What the exercise asks:
Only the lines below from the one containing "let username := stringOf" to the one containing "S754_finite s m e =>" should be repeated, both included and unchanged.

[Data provided Boundary: Start]

(** The end of [userActionsHandler], lines 326-335, which every statement of
    the [switch] runs into. *)
Definition report (w : ResponseWriter) (action : string)
  (res : Sql.DB * (string + Z)) : Sql.DB * ResponseWriter :=
  let (db, result) := res in
  match result with
  | inl err =>
      (db, jsonResponse w StatusInternalServerError
             (message ("Erro ao executar ação '" +:+ action +:+ "': " +:+ err)))
  | inr rowsAffected =>
      if rowsAffected =? 0 then
        (db, jsonResponse w StatusNotFound
               (message "Nenhum usuário encontrado com o nome fornecido."))
      else
        (db, jsonResponse w StatusOK
               (message ("Ação '" +:+ action +:+ "' executada com sucesso!")))
  end.

(** [userActionsHandler].  [wh] is the [WHERE] clause of the revision:
    [Sql.username_eq] for lines 87-148, [Sql.lower_username_eq] for lines
    272-337; the two revisions do not differ otherwise. *)
Definition userActionsHandlerRev (wh : Sql.Where) (db : Sql.DB)
  (w : ResponseWriter) (r : Request) : Sql.DB * ResponseWriter :=
  if negb (String.eqb (Method r) MethodPost) then
    (db, jsonResponse w StatusMethodNotAllowed (message "Método não permitido"))
  else
    match Body r with
    | Malformed =>
        (db, jsonResponse w StatusBadRequest (message "Requisição inválida"))
    | Object payload =>
        let action := fst (Go.assert_string (Go.index payload "action")) in
        let username := fst (Go.assert_string (Go.index payload "username")) in
        if String.eqb action "inserirUsuario" then
          let password := fst (Go.assert_string (Go.index payload "password")) in
          let renewalDate :=
            fst (Go.assert_string (Go.index payload "renewal_date")) in
          report w action (Sql.Exec db (Sql.INSERT username password renewalDate))
        else if String.eqb action "atualizarSenha" then
          let newPassword :=
            fst (Go.assert_string (Go.index payload "new_password")) in
          report w action
            (Sql.Exec db (Sql.UPDATE (Sql.set_password newPassword) wh username))
        else if String.eqb action "bloquearUsuario" then
          let isBlocked := fst (Go.assert_bool (Go.index payload "is_blocked")) in
          report w action
            (Sql.Exec db (Sql.UPDATE (Sql.set_is_blocked isBlocked) wh username))
        else if String.eqb action "atualizarRenovacao" then
          let renewalDate :=
            fst (Go.assert_string (Go.index payload "renewal_date")) in
          report w action
            (Sql.Exec db
               (Sql.UPDATE (Sql.set_renewal_date renewalDate) wh username))
        else if String.eqb action "atualizarIndicacao" then
          let (indicacao, ok) := Go.assert_float64 (Go.index payload "indicacao") in
          if negb ok then
            (db, jsonResponse w StatusBadRequest
                   (message "Valor de indicação inválido"))
          else
            report w action
              (Sql.Exec db
                 (Sql.UPDATE (Sql.set_indicacao (Go.int_of_float64 indicacao))
                    wh username))
        else if String.eqb action "atualizarIP" then
          let novoIP := fst (Go.assert_string (Go.index payload "novo_ip")) in
          report w action
            (Sql.Exec db (Sql.UPDATE (Sql.set_ip novoIP) wh username))
        else
          (db, jsonResponse w StatusBadRequest (message "Ação desconhecida"))
    end.

(** The handler of the first revision (lines 87-148). *)
Definition userActionsHandler_rev1 := userActionsHandlerRev Sql.username_eq.

(** The handler of the second revision (lines 272-337). *)
Definition userActionsHandler := userActionsHandlerRev Sql.lower_username_eq.

(** ** Sample data *)

Definition alice : Sql.Row :=
  {| Sql.id := 1; Sql.username := "alice"; Sql.password := "s3cret";
     Sql.is_blocked := false; Sql.renewal_date := "2025-01-01";
     Sql.ip := None; Sql.indicacao := 0 |}.

Definition store (rows : list Sql.Row) (seq : Z) : Sql.DB :=
  {| Sql.users := rows; Sql.users_id_seq := seq; Sql.outage := None;
     Sql.trace := [] |}.

Definition post (payload : gmap string Go.iface) : Request :=
  {| Method := MethodPost; Body := Object payload |}.

Definition object (fields : list (string * Go.iface)) : gmap string Go.iface :=
  list_to_map fields.

(** 3.5, -2.9 (the nearest binary64) and 1e19, as binary64 data. *)
Definition f3_5 : Go.float64 := S754_finite false 7881299347898368 (-51).
Definition fm2_9 : Go.float64 := S754_finite true 6530219459687219 (-51).
Definition f1e19 : Go.float64 := S754_finite false 4882812500000000 11.

(** ** The [switch] of [userActionsHandler] in isolation *)

Definition actionOf (payload : gmap string Go.iface) : string :=
  fst (Go.assert_string (Go.index payload "action")).

Definition stringOf (payload : gmap string Go.iface) (k : string) : string :=
  fst (Go.assert_string (Go.index payload k)).

Definition boolOf (payload : gmap string Go.iface) (k : string) : bool :=
  fst (Go.assert_bool (Go.index payload k)).

(** What the [switch] of lines 291-325 comes to: the message of an early
    return, or the statement handed to [db.Exec]. *)
Definition statementOf (wh : Sql.Where) (payload : gmap string Go.iface)
  : string + Sql.Stmt :=
  let action := actionOf payload in
  let username := stringOf payload "username" in
  if String.eqb action "inserirUsuario" then
    inr (Sql.INSERT username (stringOf payload "password")
           (stringOf payload "renewal_date"))
  else if String.eqb action "atualizarSenha" then
    inr (Sql.UPDATE (Sql.set_password (stringOf payload "new_password"))
           wh username)
  else if String.eqb action "bloquearUsuario" then
    inr (Sql.UPDATE (Sql.set_is_blocked (boolOf payload "is_blocked"))
           wh username)
  else if String.eqb action "atualizarRenovacao" then
    inr (Sql.UPDATE (Sql.set_renewal_date (stringOf payload "renewal_date"))
           wh username)
  else if String.eqb action "atualizarIndicacao" then
    match Go.index payload "indicacao" with
    | Go.Float64 f =>
        inr (Sql.UPDATE (Sql.set_indicacao (Go.int_of_float64 f)) wh username)
    | _ => inl "Valor de indicação inválido"
    end
  else if String.eqb action "atualizarIP" then
    inr (Sql.UPDATE (Sql.set_ip (stringOf payload "novo_ip")) wh username)
  else inl "Ação desconhecida".

(** The six action tags of the [switch]. *)
Definition recognized : list string :=
  [ "inserirUsuario"; "atualizarSenha"; "bloquearUsuario";
    "atualizarRenovacao"; "atualizarIndicacao"; "atualizarIP" ].

Definition is_recognized (action : string) : bool :=
  existsb (String.eqb action) recognized.


(** ** The vocabulary of the specification *)

(** The number a binary64 datum stands for, as a fraction [n / d] with
    [0 < d]; the infinities and NaN stand for none. *)
Definition fraction (f : Go.float64) : option (Z * Z) :=
  match f with
  | S754_zero _ => Some (0, 1)
  | S754_finite s m e =>
      let n := if s then Z.neg m else Z.pos m in
      Some (if 0 <=? e then (n * 2 ^ e, 1) else (n, 2 ^ (- e)))
  | S754_infinity _ | S754_nan => None
  end.

(** Truncation towards zero: the quotient that rounds towards zero. *)
Definition truncation (f : Go.float64) : option Z :=
  match fraction f with
  | Some (n, d) => Some (Z.quot n d)
  | None => None
  end.

(** A whole number: nothing is left over by the truncation. *)
Definition whole (f : Go.float64) : bool :=
  match fraction f with
  | Some (n, d) => Z.rem n d =? 0
  | None => false
  end.

(** The outcomes of section 7 of the specification and their status codes
    (section 4.2). *)
Inductive Outcome : Type :=
| MethodNotAllowed
| ValidationError
| ExecutionError
| NotFound
| Success.

Definition status (o : Outcome) : Z :=
  match o with
  | MethodNotAllowed => 405
  | ValidationError => 400
  | ExecutionError => 500
  | NotFound => 404
  | Success => 200
  end.

(** The outcome of a request to the action endpoint: a wrong method; a
    malformed body, an unrecognized action or an invalid field, found before
    any store access; a failure of the store; no row affected; success. *)
Definition outcome (wh : Sql.Where) (db : Sql.DB) (r : Request) : Outcome :=
  if negb (String.eqb (Method r) MethodPost) then MethodNotAllowed
  else
    match Body r with
    | Malformed => ValidationError
    | Object payload =>
        match statementOf wh payload with
        | inl _ => ValidationError
        | inr q =>
            match snd (Sql.Exec db q) with
            | inl _ => ExecutionError
            | inr n => if n =? 0 then NotFound else Success
            end
        end
    end.

(** Two tables that differ in nothing but the passwords: the rows are equal
    once the passwords are blanked. *)
Definition redact (r : Sql.Row) : Sql.Row :=
  {| Sql.id := Sql.id r; Sql.username := Sql.username r; Sql.password := "";
     Sql.is_blocked := Sql.is_blocked r;
     Sql.renewal_date := Sql.renewal_date r;
     Sql.ip := Sql.ip r; Sql.indicacao := Sql.indicacao r |}.

Definition differ_in_passwords_only (db1 db2 : Sql.DB) : Prop :=
  map redact (Sql.users db1) = map redact (Sql.users db2) /\
  Sql.users_id_seq db1 = Sql.users_id_seq db2 /\
  Sql.outage db1 = Sql.outage db2 /\
  Sql.trace db1 = Sql.trace db2.

(** The payload fields the [switch] reads with a discarded [ok], each with
    the zero value of the type it is asserted to. *)
Definition defaulted : list (string * Go.iface) :=
  [ ("username", Go.Str ""); ("password", Go.Str "");
    ("renewal_date", Go.Str ""); ("new_password", Go.Str "");
    ("is_blocked", Go.Bool false); ("novo_ip", Go.Str "") ].

(** [v] holds the dynamic type of [zero] (a string or a bool). *)
Definition same_type (zero v : Go.iface) : bool :=
  match zero, v with
  | Go.Str _, Go.Str _ => true
  | Go.Bool _, Go.Bool _ => true
  | _, _ => false
  end.

(** ** Observations on requests and tables *)

(** The statement a request to the action endpoint hands to [db.Exec], if
    it gets that far: the method is POST, the body decodes and the [switch]
    does not return early. *)
Definition statementSent (wh : Sql.Where) (r : Request) : option Sql.Stmt :=
  if String.eqb (Method r) MethodPost then
    match Body r with
    | Malformed => None
    | Object payload =>
        match statementOf wh payload with
        | inl _ => None
        | inr q => Some q
        end
    end
  else None.

(** The [User] the listing loop reads from a row: the six columns of the
    [SELECT], the password at its zero value. *)
Definition listed (r : Sql.Row) : User :=
  {| ID := Sql.id r; Username := Sql.username r; Password := "";
     IsBlocked := Sql.is_blocked r; RenewalDate := Sql.renewal_date r;
     IP := Sql.ip r; Indicacao := Sql.indicacao r |}.

(** The [User] a tuple of the result set is scanned into. *)
Definition scanned (t : Sql.Tuple) : User :=
  match t with
  | (i, u, b, d, a, n) =>
      {| ID := i; Username := u; Password := ""; IsBlocked := b;
         RenewalDate := d; IP := a; Indicacao := n |}
  end.

Definition ID_le (a b : User) : Prop := ID a <= ID b.

(** The row without the column the [UPDATE] of an action assigns. *)
Definition forget (action : string) (r : Sql.Row) : Sql.Row :=
  if String.eqb action "atualizarSenha" then
    {| Sql.id := Sql.id r; Sql.username := Sql.username r; Sql.password := "";
       Sql.is_blocked := Sql.is_blocked r;
       Sql.renewal_date := Sql.renewal_date r;
       Sql.ip := Sql.ip r; Sql.indicacao := Sql.indicacao r |}
  else if String.eqb action "bloquearUsuario" then
    {| Sql.id := Sql.id r; Sql.username := Sql.username r;
       Sql.password := Sql.password r; Sql.is_blocked := false;
       Sql.renewal_date := Sql.renewal_date r;
       Sql.ip := Sql.ip r; Sql.indicacao := Sql.indicacao r |}
  else if String.eqb action "atualizarRenovacao" then
    {| Sql.id := Sql.id r; Sql.username := Sql.username r;
       Sql.password := Sql.password r; Sql.is_blocked := Sql.is_blocked r;
       Sql.renewal_date := "";
       Sql.ip := Sql.ip r; Sql.indicacao := Sql.indicacao r |}
  else if String.eqb action "atualizarIndicacao" then
    {| Sql.id := Sql.id r; Sql.username := Sql.username r;
       Sql.password := Sql.password r; Sql.is_blocked := Sql.is_blocked r;
       Sql.renewal_date := Sql.renewal_date r;
       Sql.ip := Sql.ip r; Sql.indicacao := 0 |}
  else if String.eqb action "atualizarIP" then
    {| Sql.id := Sql.id r; Sql.username := Sql.username r;
       Sql.password := Sql.password r; Sql.is_blocked := Sql.is_blocked r;
       Sql.renewal_date := Sql.renewal_date r;
       Sql.ip := None; Sql.indicacao := Sql.indicacao r |}
  else r.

[Data provided Boundary: End]

Result of this exercise:
  let username := stringOf payload "username" in
  if String.eqb action "inserirUsuario" then
    inr (Sql.INSERT username (stringOf payload "password")
           (stringOf payload "renewal_date"))
  else if String.eqb action "atualizarSenha" then
    inr (Sql.UPDATE (Sql.set_password (stringOf payload "new_password"))
           wh username)
  else if String.eqb action "bloquearUsuario" then
    inr (Sql.UPDATE (Sql.set_is_blocked (boolOf payload "is_blocked"))
           wh username)
  else if String.eqb action "atualizarRenovacao" then
    inr (Sql.UPDATE (Sql.set_renewal_date (stringOf payload "renewal_date"))
           wh username)
  else if String.eqb action "atualizarIndicacao" then
    match Go.index payload "indicacao" with
    | Go.Float64 f =>
        inr (Sql.UPDATE (Sql.set_indicacao (Go.int_of_float64 f)) wh username)
    | _ => inl "Valor de indicação inválido"
    end
  else if String.eqb action "atualizarIP" then
    inr (Sql.UPDATE (Sql.set_ip (stringOf payload "novo_ip")) wh username)
  else inl "Ação desconhecida".

(** The six action tags of the [switch]. *)
Definition recognized : list string :=
  [ "inserirUsuario"; "atualizarSenha"; "bloquearUsuario";
    "atualizarRenovacao"; "atualizarIndicacao"; "atualizarIP" ].

Definition is_recognized (action : string) : bool :=
  existsb (String.eqb action) recognized.


(** ** The vocabulary of the specification *)

(** The number a binary64 datum stands for, as a fraction [n / d] with
    [0 < d]; the infinities and NaN stand for none. *)
Definition fraction (f : Go.float64) : option (Z * Z) :=
  match f with
  | S754_zero _ => Some (0, 1)
  | S754_finite s m e =>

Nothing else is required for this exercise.